NU dan Radikalisme Agama

Oleh Jamal Ma’mur Asmani

NUmenggelar Musyawarah Nasional dan Konferensi Besar di NTB 23-25 November 2017 bertema ”Memperkokoh Nilai Kebangsaan Melalui Gerakan Deradikalisasi dan Penguatan Ekonomi Warga”. Acara itu momentum terbaik mengokohkan gerakan moderatisme melawan fenomena radikalisme agama yang meningkat.

Sejak berdiri, NU memosisikan diri sebagai lawan radikalisme agama yang disimbolkan oleh gerakan Wahabi yang tekstualis, rigid, dan ekstrem.
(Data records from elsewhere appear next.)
Lemma StronglySorted_filter (P : bytes → Prop) `{∀ x, Decision (P x)} l :
  StronglySorted bytes_le l → StronglySorted bytes_le (filter P l).
Proof.
  induction 1 as [|x l Hs IH Hx]; [constructor|]. rewrite filter_cons. case_decide; [|done].
  constructor; [done|]. rewrite Forall_forall in Hx |- *. intros y [_ Hy]%list_elem_of_filter. by apply Hx.
Qed.
(** A page from the index. *)
Lemma page_index_quiet (after : bytes) (n : Z) (d : gmap bytes bytes) t w :
  quiet w → 0 < n → bt_keys t = dom d →
  page_walk after n [] (bt_AscendGreaterOrEqual after t) w = (Ok (page_of after n (map_keys d)), w).
Proof.
  intros Hq Hn Ht. rewrite page_walk_quiet by (rewrite ?len_nil; done). rewrite len_nil, Z.sub_0_r. cbn [app]. unfold page_of.
  do 3 f_equal. rewrite bt_keys_from, (Ascend_sorted d t Ht), list_filter_filter. symmetry. apply sorted_keys_unique.
  - apply StronglySorted_filter, sorted_keys_sorted.
  - rewrite sorted_keys_perm. rewrite (list_filter_iff _ (in_page after)); [done|].
    intros k. unfold in_page. rewrite bytes_le_lt. split.
    + intros [Hne [<-|?]]; [left|by right]. destruct (decide (after = [])); [done|]. by destruct Hne.
    + intros [->|Hlt]; (split; [intros [Hne ->]|]); [done|destruct k; [by left|by right]| |by right].
      by apply (irreflexivity bytes_lt after).
Qed.
Lemma normalizeKeyPageLimit_pos limit : 0 < normalizeKeyPageLimit limit.
Proof. unfold normalizeKeyPageLimit, DefaultKeyPageSize. case_match; lia. Qed.

(** Both ways to compute a page give the reference. *)
Lemma MemoryStore_ListKeyPage_quiet m after limit w :
  quiet w → ms_wf m →
  MemoryStore_ListKeyPage after limit (m, w) =
  (Ok (with_cursor (page_of after (normalizeKeyPageLimit limit) (map_keys (ms_data m)))), (m, w)).
Proof.
  intros Hq Hm. unfold MemoryStore_ListKeyPage. set (n := normalizeKeyPageLimit limit).
  assert (0 < n) by apply normalizeKeyPageLimit_pos.
  erewrite bind_step_Ok by (apply io_eq; split; [reflexivity|by apply quiet_ctx]). cbv zeta.
  erewrite bind_step_Ok by reflexivity. cbn [fst]. destruct (ms_keys m) as [t|] eqn:Et.
  - by erewrite bind_step_Ok by (apply io_eq; split; [reflexivity|]; apply page_index_quiet; [done|done|by apply (mw_index _ Hm)]).
  - erewrite bind_step_Ok.
    2:{ apply io_eq. split; [reflexivity|]. assert (page_of after n [] = []) as E0 by (unfold page_of; apply take_nil).
        rewrite <- E0 at 1. apply page_scan_quiet; [done|done|]. apply NoDup_fst_map_to_list. }
    by erewrite bind_step_Ok by (apply io_eq; split; [reflexivity|by apply quiet_ctx]).
Qed.
End memory_facts.

(** ** What a blob store promises *)

(** The file system as a component that owns other paths sees it: open
    descriptors, files and the entries of foreign paths stay as they were, and
    an owned path names the file it named or a new one. *)
Record fs_frame (owned : bytes → Prop) (f f' : fs) : Prop := {
  ff_wf : fs_wf f';
  ff_fds : ∀ fd i, fs_fds f !! fd = Some i → fs_fds f' !! fd = Some i;
  ff_ino : ∀ i x, fs_ino f !! i = Some x → fs_ino f' !! i = Some x;
  ff_dir : ∀ p, ¬ owned p → fs_dir f' !! Named p = fs_dir f !! Named p;
  ff_new : ∀ p i, owned p → fs_dir f' !! Named p = Some i →
             fs_dir f !! Named p = Some i ∨ (fs_next f <= i)%nat;
  ff_next : (fs_next f <= fs_next f')%nat
}.
Lemma fs_frame_refl owned f : fs_wf f → fs_frame owned f f.
Proof. split; try done. by left. Qed.
Lemma fs_frame_trans owned f g h : fs_frame owned f g → fs_frame owned g h → fs_frame owned f h.
Proof.
  intros [? F1 I1 D1 N1 X1] [? F2 I2 D2 N2 X2]. split; [done|by auto|by auto|intros p Hp; by rewrite D2, D1| |lia].
  intros p i Hp [Hg|?]%N2; [by apply N1|right; lia|done].
Qed.

(** A call that only reads: descriptors come and go. *)
Record fs_read (f f' : fs) : Prop := {
  fr_dir : fs_dir f' = fs_dir f; fr_sdir : fs_sdir f' = fs_sdir f; fr_ino : fs_ino f' = fs_ino f;
  fr_fds : fs_fds f' = fs_fds f; fr_next : (fs_next f <= fs_next f')%nat
}.
#[export] Instance fs_read_refl : Reflexive fs_read.
Proof. by split. Qed.
Lemma fs_read_eq f f' : f' = f → fs_read f f'.
Proof. by intros ->. Qed.
Lemma fs_read_wf f f' : fs_wf f → fs_read f f' → fs_wf f'.
Proof.
  intros [] []. split; intros *; rewrite ?fr_dir0, ?fr_sdir0, ?fr_ino0, ?fr_fds0; eauto with lia.
  all: intros; eauto using Nat.le_trans.
Qed.
Lemma fs_read_frame owned f f' : fs_wf f → fs_read f f' → fs_frame owned f f'.
Proof.
  intros Hf HR. pose proof (fs_read_wf _ _ Hf HR). destruct HR as [Ed Es Ei Ef En].
  split; [done|by rewrite Ef|by rewrite Ei|by rewrite Ed|rewrite Ed; by left|done].
Qed.
Lemma fs_read_at f f' q : fs_read f f' → file_at f' q = file_at f q.
Proof. intros []. unfold file_at, file_data. by rewrite fr_dir0, fr_ino0. Qed.

(** A file opened for reading. *)
Definition open_read (i : nat) (f : fs) : fs :=
  Fs (fs_dir f) (fs_sdir f) (fs_ino f) (<[fs_next f := i]> (fs_fds f)) (S (fs_next f)).
Definition read_done (f : fs) : fs := Fs (fs_dir f) (fs_sdir f) (fs_ino f) (fs_fds f) (S (fs_next f)).
Lemma read_done_read f : fs_read f (read_done f).
Proof. split; cbn; auto. Qed.

Lemma file_Close_read i f w r w' :
  fs_wf f → w_fs w = open_read i f → file_Close (fs_next f) w = (r, w') → w_fs w' = read_done f.
Proof.
  intros Hf Hw. unfold file_Close. destruct (next_outcome w) as [o w1] eqn:E. apply next_outcome_fs in E as [E _].
  rewrite E, Hw. cbn [open_read fs_fds]. rewrite lookup_insert_eq. intros [= <- <-]. cbn.
  unfold read_done. f_equal. rewrite delete_insert_id; [done|]. apply (wf_fresh_fd _ Hf). lia.
Qed.

(** The other side: what is done to foreign paths does not show in the names
    and the files of the owned ones. *)
Record fs_other (owned : bytes → Prop) (f f' : fs) : Prop := {
  fo_dir : ∀ p, owned p → fs_dir f' !! Named p = fs_dir f !! Named p;
  fo_ino : ∀ p i, owned p → fs_dir f !! Named p = Some i → fs_ino f' !! i = fs_ino f !! i
}.
#[export] Instance fs_other_refl owned : Reflexive (fs_other owned).
Proof. by split. Qed.
#[export] Instance fs_other_trans owned : Transitive (fs_other owned).
Proof.
  intros f g h [D1 I1] [D2 I2]. split; [intros p Hp; by rewrite D2, D1|].
  intros p i Hp Hi. rewrite (I2 p), (I1 p); try done. by rewrite D1.
Qed.

(** A component that owns one path, seen by one that does not own it. *)
Lemma fs_frame_other owned p0 f f' : fs_wf f → fs_frame (eq p0) f f' → ¬ owned p0 → fs_other owned f f'.
Proof.
  intros Hf F Hp. split.
  - intros p Ho. apply (ff_dir _ _ _ F). by intros ->.
  - intros p i _ Hi. destruct (wf_dir _ Hf _ _ Hi) as [x Hx]. by rewrite Hx, (ff_ino _ _ _ F _ _ Hx).
Qed.

(** [atomicWrite] touches the path it writes and nothing else. *)
Lemma aw_frame path data f r f' :
  fs_wf f → aw_result f path data r f' → fs_frame (eq (filepath_Clean path)) f f'.
Proof.
  intros Hf HA. destruct (aw_view _ _ _ _ _ Hf HA) as ([Hw Ef Ei] & _).
  split; [done|intros fd i Hfd; by rewrite Ef|done| | |]; destruct HA as [e|e d st keep|e|]; cbn; try lia; try done.
  - intros p _. destruct keep; [by rewrite lookup_insert_ne|done].
  - intros p Hp. rewrite lookup_insert_ne; [done|]. congruence.
  - intros p Hp. rewrite lookup_insert_ne; [done|]. congruence.
  - by left.
  - intros p i _. destruct keep; [rewrite lookup_insert_ne by done|]; by left.
  - intros p i <-. rewrite lookup_insert_eq. intros [= <-]. by right.
  - intros p i <-. rewrite lookup_insert_eq. intros [= <-]. by right.
Qed.
Lemma atomicWrite_frame path data w r w' :
  fs_wf (w_fs w) → atomicWrite path data w = (r, w') → fs_frame (eq (filepath_Clean path)) (w_fs w) (w_fs w').
Proof. intros Hf HA%atomicWrite_inv; [|done]. by eapply aw_frame. Qed.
Komite Hijaz yang dibentuk para ulama NU sebagai embrio kelahiran NU adalah respons cepat atas kebijakan Pemerintah Arab Saudi beraliran Wahabi yang melarang sistem bermazhab dalam agama, dan kebijakan yang ingin menghancurkan bangunan makam para nabi dan orang-orang saleh. NU berdiri juga dalam upaya memperjuangkan kemerdekaan Indonesia.

Ancaman radikalisme agama sekarang sudah ada di depan mata. Beberapa cirinya yang membahayakan bangsa; pertama, memahami Alquran dan hadis secara tekstual tanpa mengaitkan dengan aspek historis- sosiologis, dan tanpa mengkaji interpretasi ulama kecuali yang menjadi imamnya, contohnya Muhammad bin Abdul Wahhab, Hasan Al-Banna, Sayyid Quthb, Ibn Taimiyah, dan Ibn al-Qayyim.
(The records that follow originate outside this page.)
(* ===== verification/Inventory.v ===== *)
(** * Inventories: fingerprints and integrity of a blob store

    storage/inventory.go and storage/integrity.go.  Both walk the keys of a
    store, in pages when the store has a pager and from the complete list when
    it has not.  [PagerSpec] is what they rely on in a pager. *)
From stdpp Require Import sorting.
From S2P Require Import Prelude Go Bits Text Os Journal Blobs.

(** An interface value of type [BlobKeyLister]: nil, a store that can only list
    its keys, or one that can page through them. *)
Inductive Lister (S : Type) :=
  | NilLister
  | PlainLister (list_keys : M (S * world) (list bytes))
  | PagedLister (list_page : bytes → Z → M (S * world) (list bytes * bytes)).
Arguments NilLister {S}.
Arguments PlainLister {S} _.
Arguments PagedLister {S} _.

(** [sort.Slice] by bytewise order. *)
Definition sort_keys (ks : list bytes) : list bytes := sorted_keys ks.

(** The checks on one page: no empty key, beyond the cursor, strictly sorted. *)
Fixpoint check_page (invalid : error) (cursor prev : option bytes) (keys : list bytes) : M world unit :=
  match keys with
  | [] => ret tt
  | key :: keys' =>
      ctx_Err ;;
      if len key =? 0 then throw storage_ErrInventoryKeyEmpty
      else if (match cursor with Some c => bool_decide (bytes_le key c) | None => false end) then throw invalid
      else if (match prev with Some p => bool_decide (bytes_le key p) | None => false end) then throw invalid
      else check_page invalid cursor (Some key) keys'
  end.
(** The page is too long, or its cursor is not its last key. *)
Definition bad_page (keys : list bytes) (next : bytes) : bool :=
  (DefaultKeyPageSize <? len keys) || (len next =? 0) || negb (bool_decide (next = default [] (last keys))).

(** ** inventory.go *)

Record InventorySummary := mkInventorySummary { KeyCount : Z; KeyBytes : Z; Digest : bytes }.
Definition zero_summary : InventorySummary := mkInventorySummary 0 0 (replicate 32 Byte.x00).
Definition DigestHex (s : InventorySummary) : bytes := hex_EncodeToString (Digest s).

(** [digest] is what has been written to the running hash. *)
Definition appendInventoryKey (summary : InventorySummary) (digest key : bytes) : M world (InventorySummary * bytes) :=
  ctx_Err ;;
  if len key =? 0 then throw storage_ErrInventoryKeyEmpty
  else if 2 ^ 32 - 1 <? len key then throw (ErrText (lit "storage: inventory key too large"))
  else ret (mkInventorySummary (KeyCount summary + 1) (KeyBytes summary + len key) (Digest summary),
            digest ++ be_put 4 (len key) ++ key).
Fixpoint append_keys (summary : InventorySummary) (digest : bytes) (keys : list bytes)
    : M world (InventorySummary * bytes) :=
  match keys with
  | [] => ret (summary, digest)
  | key :: keys' =>
      '(summary, digest) <- appendInventoryKey summary digest key ;
      append_keys summary digest keys'
  end.
Definition sealed (summary : InventorySummary) (digest : bytes) : InventorySummary :=
  mkInventorySummary (KeyCount summary) (KeyBytes summary) (sha256 digest).

Definition summarizeInventoryKeys (keys : list bytes) : M world InventorySummary :=
  '(summary, digest) <- append_keys zero_summary [] keys ;
  ret (sealed summary digest).

Section listers.
Context {S : Type}.

(** Every page that does not end the loop has a key, and the cursor is beyond
    all keys seen: more rounds than keys are never needed. *)
Fixpoint summarize_loop (fuel : nat) (page : bytes → Z → M (S * world) (list bytes * bytes))
    (summary : InventorySummary) (digest : bytes) (cursor : option bytes) : M (S * world) InventorySummary :=
  match fuel with
  | O => throw (ErrText [])
  | Datatypes.S fuel' =>
      io ctx_Err ;;
      '(keys, next) <- page (default [] cursor) DefaultKeyPageSize ;
      if len keys =? 0 then
        if negb (len next =? 0) then throw (EWrap storage_ErrInventoryPagerInvalid)
        else ret (sealed summary digest)
      else if bad_page keys next then throw (EWrap storage_ErrInventoryPagerInvalid)
      else
        io (check_page (EWrap storage_ErrInventoryPagerInvalid) cursor None keys) ;;
        '(summary, digest) <- io (append_keys summary digest keys) ;
        summarize_loop fuel' page summary digest (Some next)
  end.
Definition summarizePagedInventory (fuel : nat) (page : bytes → Z → M (S * world) (list bytes * bytes))
    : M (S * world) InventorySummary :=
  summarize_loop fuel page zero_summary [] None.

Definition SummarizeInventory (fuel : nat) (lister : Lister S) : M (S * world) InventorySummary :=
  match lister with
  | NilLister => throw (ErrText (lit "storage: nil inventory lister"))
  | PagedLister page => io ctx_Err ;; summarizePagedInventory fuel page
  | PlainLister list_keys =>
      io ctx_Err ;;
      keys <- list_keys ;
      io (summarizeInventoryKeys (sort_keys keys))
  end.

End listers.

(** ** integrity.go *)

Record IntegritySummary := mkIntegritySummary {
  IKeyCount : Z;
  IKeyBytes : Z;
  ContentAddressedKeys : Z;
  VerifiedKeys : Z;
  VerifiedBytes : Z;
  OpaqueKeys : Z;
  OpaqueBytes : Z;
  CorruptKeys : Z;
  MissingKeys : Z
}.
Definition zero_integrity : IntegritySummary := mkIntegritySummary 0 0 0 0 0 0 0 0 0.

Definition count_key (key : bytes) (s : IntegritySummary) : IntegritySummary :=
  let addressed := len key =? SHA256KeyBytes in
  mkIntegritySummary (IKeyCount s + 1) (IKeyBytes s + len key)
    (if addressed then ContentAddressedKeys s + 1 else ContentAddressedKeys s)
    (VerifiedKeys s) (VerifiedBytes s)
    (if addressed then OpaqueKeys s else OpaqueKeys s + 1)
    (OpaqueBytes s) (CorruptKeys s) (MissingKeys s).
Definition count_missing (s : IntegritySummary) : IntegritySummary :=
  mkIntegritySummary (IKeyCount s) (IKeyBytes s) (ContentAddressedKeys s) (VerifiedKeys s) (VerifiedBytes s)
    (OpaqueKeys s) (OpaqueBytes s) (CorruptKeys s) (MissingKeys s + 1).
Definition count_corrupt (s : IntegritySummary) : IntegritySummary :=
  mkIntegritySummary (IKeyCount s) (IKeyBytes s) (ContentAddressedKeys s) (VerifiedKeys s) (VerifiedBytes s)
    (OpaqueKeys s) (OpaqueBytes s) (CorruptKeys s + 1) (MissingKeys s).
Definition count_verified (data : bytes) (s : IntegritySummary) : IntegritySummary :=
  mkIntegritySummary (IKeyCount s) (IKeyBytes s) (ContentAddressedKeys s) (VerifiedKeys s + 1)
    (VerifiedBytes s + len data) (OpaqueKeys s) (OpaqueBytes s) (CorruptKeys s) (MissingKeys s).
Definition count_opaque (data : bytes) (s : IntegritySummary) : IntegritySummary :=
  mkIntegritySummary (IKeyCount s) (IKeyBytes s) (ContentAddressedKeys s) (VerifiedKeys s) (VerifiedBytes s)
    (OpaqueKeys s) (OpaqueBytes s + len data) (CorruptKeys s) (MissingKeys s).

Section integrity.
Context {S : Type} `{BlobStore S}.

(** The summary is shared with the caller: it is part of the state, and keeps
    what was counted before an error. *)
Definition on_store {A} (m : M (S * world) A) : M (IntegritySummary * (S * world)) A :=
  zoom snd (λ t s, (s.1, t)) m.
Definition count (f : IntegritySummary → IntegritySummary) : M (IntegritySummary * (S * world)) unit :=
  modify (λ s, (f s.1, s.2)).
Kedua, memaksakan kehendak menggunakan cara-cara kekerasan dengan kekuatan massa menjadi andalan. Ketiga, menganggap hukum negara sebagai hukum kafir yang harus diganti dengan Islam berdasarkan Alquran dan hadis. Pancasila, Negara Kesatuan Republik Indonesia, UUD 1945, dan Bhinneka Tunggal Ika adalah hal-hal yang bertentangan dengan Islam, sehingga harus diganti dengan ideologi mereka.

Keempat, menganggap pemimpin mereka sebagai orang yang terjaga dari dosa dan salah (maksum), sehingga apa yang disampaikan diyakini kebenarannya dan harus dipatuhi secara absolut. Membantah perintahnya adalah dosa dan harus dihukum.

Kelima, mempunyai agenda politik kekuasaan, baik jangka pendek, menengah, maupun panjang. Agenda itu biasanya sangat dominan, sehingga gerakan kelompok radikal kerap ditunggapi aktor-aktor politik dengan agenda politik tersembunyi berkedok agama.

Secara simplisistik, kelompok radikal berafiliasi dengan gerakan Ikhwanul Muslimin di Mesir atau aliran Wahabi yang mengakar kuat di Arab Saudi. Menurut Syekh Abi al- Fadl bin Syaikh Abdus Syakur al- Senori dalam kitab Syarh Kawakib al- Lammaíah fi Tahqiq al-Musamma bi Ahlissunnah Wal Jamaíah, ajaran Wahabi adalah: pertama, menetapkan wajah, tangan, dan arah kepada Allah SWT dan menjadikan laksana badan yang bisa naik dan turun.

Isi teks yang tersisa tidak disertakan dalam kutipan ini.